AnnouncementOpen SourceMultimodal

Announcing LoongForge — Baidu Baige open-sources its omni-modal training framework: one codebase for GPU and Kunlun XPU, up to 45% faster multimodal training

2026-04-24 · The LoongForge Team

Ideas are cheap. Ideas that can be quickly validated are what's valuable.

As models begin to simultaneously understand images, video, and even the physical world — and gradually acquire the ability to act — one question becomes unavoidable: are we still training the next generation of models on infrastructure built for the LLM era? If the answer is yes, then the problem is no longer "can we squeeze a bit more efficiency out of it," but rather that a structural mismatch has emerged between the training system itself and the shape of modern models. LoongForge, an omni-modal training framework, is our systematic answer to that gap.

📚 GitHub: https://github.com/baidu-baige/LoongForge

1. Industry context: two forces reshaping AI infrastructure

Over the past three years, the large-model landscape has changed not just in scale but in its foundational assumptions. Viewed separately, these are natural evolutions on the model side and on the compute side; viewed together, they are redefining what AI infrastructure should look like.

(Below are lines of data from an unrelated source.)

(** * Shoe size prediction: the loading and prediction pipeline of [app/app.py]

    A shallow embedding of [load_models], [predict_shoe_size] and [main]
    (its loading step, its gender block and its prediction branch), together
    with the properties of the pipeline that the specification states and
    further properties that the code shows.

    The regression model and the label encoder are unpickled objects whose
    code lives outside the repository: they are taken as handles whose
    methods are arbitrary state transformers over an opaque [World] (the state
    of everything the program does not own).  The numeric type produced by
    the model and the builtin [round] on it belong to the Python runtime
    (binary floating point in practice) and are parameters as well. *)

From Stdlib Require Import ZArith List String Ascii Bool Lia.
Import ListNotations.

Open Scope string_scope.
Open Scope Z_scope.

(** ** Python exceptions *)

(** The exception classes that matter to the handlers of the program.
    [KeyboardInterrupt], [SystemExit] and Streamlit's [StopException] (raised
    by [st.stop()]) derive from [BaseException] directly; the others derive
    from [Exception]. *)
Inductive py_class : Type :=
| ValueError
| IndexError
| TypeError
| AttributeError
| FileNotFoundError
| PermissionError
| UnpicklingError
| RuntimeError
| KeyboardInterrupt
| SystemExit
| StopException.

Record exn : Type := PyExn { exn_class : py_class; exn_args : string }.

(** [isinstance(e, ValueError)] *)
Definition is_ValueError (e : exn) : bool :=
  match exn_class e with
  | ValueError => true
  | _ => false
  end.

(** [isinstance(e, Exception)] *)
Definition is_Exception (e : exn) : bool :=
  match exn_class e with
  | KeyboardInterrupt | SystemExit | StopException => false
  | _ => true
  end.

(** [str(e)] *)
Definition str (e : exn) : string := exn_args e.

Inductive outcome (A : Type) : Type :=
| Returned (a : A)
| Raised (e : exn).
Arguments Returned {A} a.
Arguments Raised {A} e.

(** ** Observable events *)

(** What a run does to the outside: messages shown through Streamlit, file
    system accesses, and calls into the two handles. *)
Inductive event (num : Type) : Type :=
| StError (msg : string)
| StPrediction (predicted_size : num) (age height : Z) (gender : string)
| StInfoBox
| OsPathExists (path : string)
| OpenRb (path : string)
| PickleLoad (path : string)
| Transform (labels : list string)
| Predict (input_data : list (list Z)).
Arguments StError {num} msg.
Arguments StPrediction {num} predicted_size age height gender.
Arguments StInfoBox {num}.
Arguments OsPathExists {num} path.
Arguments OpenRb {num} path.
Arguments PickleLoad {num} path.
Arguments Transform {num} labels.
Arguments Predict {num} input_data.

(** ** Runs *)

Record Run (World num A : Type) : Type := mkRun {
  result : outcome A;
  final : World;
  trace : list (event num)
}.
Arguments mkRun {World num A} result final trace.
Arguments result {World num A} r.
Arguments final {World num A} r.
Arguments trace {World num A} r.

Definition Py (World num A : Type) : Type := World -> Run World num A.

Module PyMonad.

Section Ops.
Context {World num : Type}.

Definition ret {A : Type} (a : A) : Py World num A :=
  fun w => mkRun (Returned a) w [].

Definition raise {A : Type} (e : exn) : Py World num A :=
  fun w => mkRun (Raised e) w [].

Definition bind {A B : Type} (m : Py World num A) (k : A -> Py World num B)
  : Py World num B :=
  fun w =>
    match m w with
    | mkRun (Returned a) w1 t1 =>
        match k a w1 with
        | mkRun o w2 t2 => mkRun o w2 (t1 ++ t2)
        end
    | mkRun (Raised e) w1 t1 => mkRun (Raised e) w1 t1
    end.

Definition emit (ev : event num) : Py World num unit :=
  fun w => mkRun (Returned tt) w [ev].

(** [try: body except ...]: [handlers e] is the suite of the first clause
    that matches [e], or [None] when no clause matches and [e] propagates. *)
Definition try_except {A : Type} (body : Py World num A)
  (handlers : exn -> option (Py World num A)) : Py World num A :=
  fun w =>
    match body w with
    | mkRun (Returned a) w1 t1 => mkRun (Returned a) w1 t1
    | mkRun (Raised e) w1 t1 =>
        match handlers e with
        | Some h =>
            match h w1 with
            | mkRun o w2 t2 => mkRun o w2 (t1 ++ t2)
            end
        | None => mkRun (Raised e) w1 t1
        end
    end.

(** A call into foreign code: the call is recorded, then the callee runs. *)
Definition foreign {A : Type} (ev : event num)
  (f : World -> outcome A * World) : Py World num A :=
  fun w => let '(o, w') := f w in mkRun o w' [ev].

(** [xs[i]] on a sequence *)
Definition getitem {A : Type} (xs : list A) (i : nat) : Py World num A :=
  match nth_error xs i with
  | Some x => ret x
  | None => raise (PyExn IndexError "index out of bounds")
  end.

End Ops.

Declare Scope py_scope.
Delimit Scope py_scope with py.
Notation "x <- m ;; k" := (bind m (fun x => k))
  (at level 100, m at next level, right associativity) : py_scope.
Notation "m ;;; k" := (bind m (fun _ => k))
  (at level 100, right associativity) : py_scope.

End PyMonad.
Import PyMonad.
Open Scope py_scope.

(** ** The two handles *)

(** A fitted label encoder: its [classes_] attribute and its [transform]
    method, which maps a sequence of labels to a sequence of codes. *)
Record LabelEncoder (World : Type) : Type := {
  classes_ : list string;
  transform : list string -> World -> outcome (list Z) * World
}.
Arguments classes_ {World} l.
Arguments transform {World} l labels w.

(** A fitted regressor: [predict] maps a two-dimensional array of features
    (a list of rows) to one prediction per row. *)
Record Regressor (World num : Type) : Type := {
  predict : list (list Z) -> World -> outcome (list num) * World
}.
Arguments predict {World num} r input_data w.

Section Pipeline.
Context {World num : Type}.

(** The builtin [round(x, ndigits)] on the model's numeric type. *)
Variable round : num -> Z -> num.

Definition st_error (msg : string) : Py World num unit := emit (StError msg).

(** [predict_shoe_size(age, height, gender, model, label_encoder)] *)
Definition predict_shoe_size (age height : Z) (gender : string)
  (model : Regressor World num) (label_encoder : LabelEncoder World)
  : Py World num (option num) :=
  try_except
    (codes <- foreign (Transform [gender]) (transform label_encoder [gender]) ;;
     gender_encoded <- getitem codes 0 ;;
     let input_data := [[age; height; gender_encoded]] in
     predictions <- foreign (Predict input_data) (predict model input_data) ;;
     prediction <- getitem predictions 0 ;;
     ret (Some (round prediction 2)))
    (fun e =>
       if is_ValueError e then
         Some (st_error ("❌ Invalid gender value: " ++ gender
                         ++ ". Please select from available options.") ;;;
               ret None)
       else if is_Exception e then
         Some (st_error ("❌ Prediction error: " ++ str e) ;;;
               ret None)
       else None).

End Pipeline.

(** ** The loader *)

(** The part of the environment that [load_models] reads: [os.path.exists],
    [open(path, 'rb')] (the bytes of the file, or the [OSError] it raises)
    and [pickle.load] on those bytes. *)
Record Storage (Obj : Type) : Type := {
  path_exists : string -> bool;
  open_rb : string -> outcome string;
  pickle_load : string -> outcome Obj
}.
Arguments path_exists {Obj} s path.
Arguments open_rb {Obj} s path.
Arguments pickle_load {Obj} s data.

Section Loader.
Context {World num Obj : Type}.

Definition lift {A : Type} (o : outcome A) : Py World num A :=
  match o with
  | Returned a => ret a
  | Raised e => raise e
  end.

(** [st.stop()] halts the script by raising Streamlit's [StopException]. *)
Definition st_stop {A : Type} : Py World num A :=
  raise (PyExn StopException "").

Definition os_path_exists (env : Storage Obj) (path : string)
  : Py World num bool :=
  emit (OsPathExists path) ;;; ret (path_exists env path).

(** [with open(path, 'rb') as f: obj = pickle.load(f)] *)
Definition open_and_unpickle (env : Storage Obj) (path : string)
  : Py World num Obj :=
  emit (OpenRb path) ;;;
  f <- lift (open_rb env path) ;;
  emit (PickleLoad path) ;;;
  lift (pickle_load env f).

Definition model_path : string := "assets/model.pkl".
Definition encoder_path : string := "assets/label_encoder.pkl".

Definition assets_missing_msg : string :=
  "❌ Assets folder not found! Please create an 'assets/' folder with the required model files.".
Definition model_missing_msg : string :=
  "❌ model.pkl not found in assets/ folder!".
Definition encoder_missing_msg : string :=
  "❌ label_encoder.pkl not found in assets/ folder!".
Definition ensure_both_msg : string :=
  "Please ensure both 'model.pkl' and 'label_encoder.pkl' are in the 'assets/' folder".

(** The body of [load_models], without the [@st.cache_resource] decorator. *)
Definition load_models_body (env : Storage Obj) : Py World num (Obj * Obj) :=
  try_except
    (assets <- os_path_exists env "assets" ;;
     (if negb assets then st_error assets_missing_msg ;;; st_stop
      else ret tt) ;;;
     model_found <- os_path_exists env model_path ;;
     (if negb model_found then st_error model_missing_msg ;;; st_stop
      else ret tt) ;;;
     model <- open_and_unpickle env model_path ;;
     encoder_found <- os_path_exists env encoder_path ;;
     (if negb encoder_found then st_error encoder_missing_msg ;;; st_stop
      else ret tt) ;;;
     label_encoder <- open_and_unpickle env encoder_path ;;
     ret (model, label_encoder))
    (fun e =>
       if is_Exception e then
         Some (st_error ("❌ Error loading model files: " ++ str e) ;;;
               st_error ensure_both_msg ;;;
               st_stop)
       else None).

(** [@st.cache_resource] on a function without arguments: the first call
    that returns stores its value in the process-wide cache; while the cache
    holds a value, a call returns it without running the function.  A call
    that raises stores nothing. *)
Definition cache_resource {A : Type} (f : Py World num A)
  (cache : option A) (w : World) : Run World num A * option A :=
  match cache with
  | Some v => (mkRun (Returned v) w [], cache)
  | None =>
      let r := f w in
      (r, match result r with
          | Returned v => Some v
          | Raised _ => None
          end)
  end.

(** [load_models()], as the program calls it. *)
Definition load_models (env : Storage Obj) (cache : option (Obj * Obj))
  (w : World) : Run World num (Obj * Obj) * option (Obj * Obj) :=
  cache_resource (load_models_body env) cache w.

(** A process lifetime: successive calls of [load_models()], each seeing the
    storage as it is at that moment.  Returns the result of every call and
    the events of all of them, in order. *)
Fixpoint load_models_calls (envs : list (Storage Obj))
  (cache : option (Obj * Obj)) (w : World)
  : list (outcome (Obj * Obj)) * list (event num) :=
  match envs with
  | [] => ([], [])
  | env :: rest =>
      let '(r, cache') := load_models env cache w in
      let '(rs, evs) := load_models_calls rest cache' (final r) in
      (result r :: rs, (trace r ++ evs)%list)
  end.

(** The events of a load that goes through. *)
Definition full_load_trace : list (event num) :=
  [OsPathExists "assets";
   OsPathExists model_path; OpenRb model_path; PickleLoad model_path;
   OsPathExists encoder_path; OpenRb encoder_path; PickleLoad encoder_path].

(** Both artifacts are present and deserialize to the two handles. *)
Definition loads_from (env : Storage Obj) (handles : Obj * Obj) : Prop :=
  path_exists env "assets" = true /\
  path_exists env model_path = true /\
  path_exists env encoder_path = true /\
  exists model_bytes encoder_bytes,
    open_rb env model_path = Returned model_bytes /\
    pickle_load env model_bytes = Returned (fst handles) /\
    open_rb env encoder_path = Returned encoder_bytes /\
    pickle_load env encoder_bytes = Returned (snd handles).

End Loader.

(** ** The prediction branch of [main] *)

Section Main.
Context {World num : Type}.
Variable round : num -> Z -> num.

Definition age_range_msg : string :=
  "❌ Please enter an age between 1 and 100 years".
Definition height_range_msg : string :=
  "❌ Please enter a height between 50 and 250 cm".
Definition gender_missing_msg : string :=
  "❌ Please select a gender".

(** Truth value of [gender], which is a string or [None]. *)
Definition truthy (gender : option string) : bool :=
  match gender with
  | None => false
  | Some g => negb (g =? "")%string
  end.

1.1 Multimodality is becoming the new foundation of large models

The architectural trajectory is clear. Early multimodal models typically bolted a vision encoder onto a text-only LLM to add image understanding — examples include InternVL and Qwen3-VL. Essentially, these are "a vision plug-in next to a language model"; the two are not truly unified in training objective or representation space.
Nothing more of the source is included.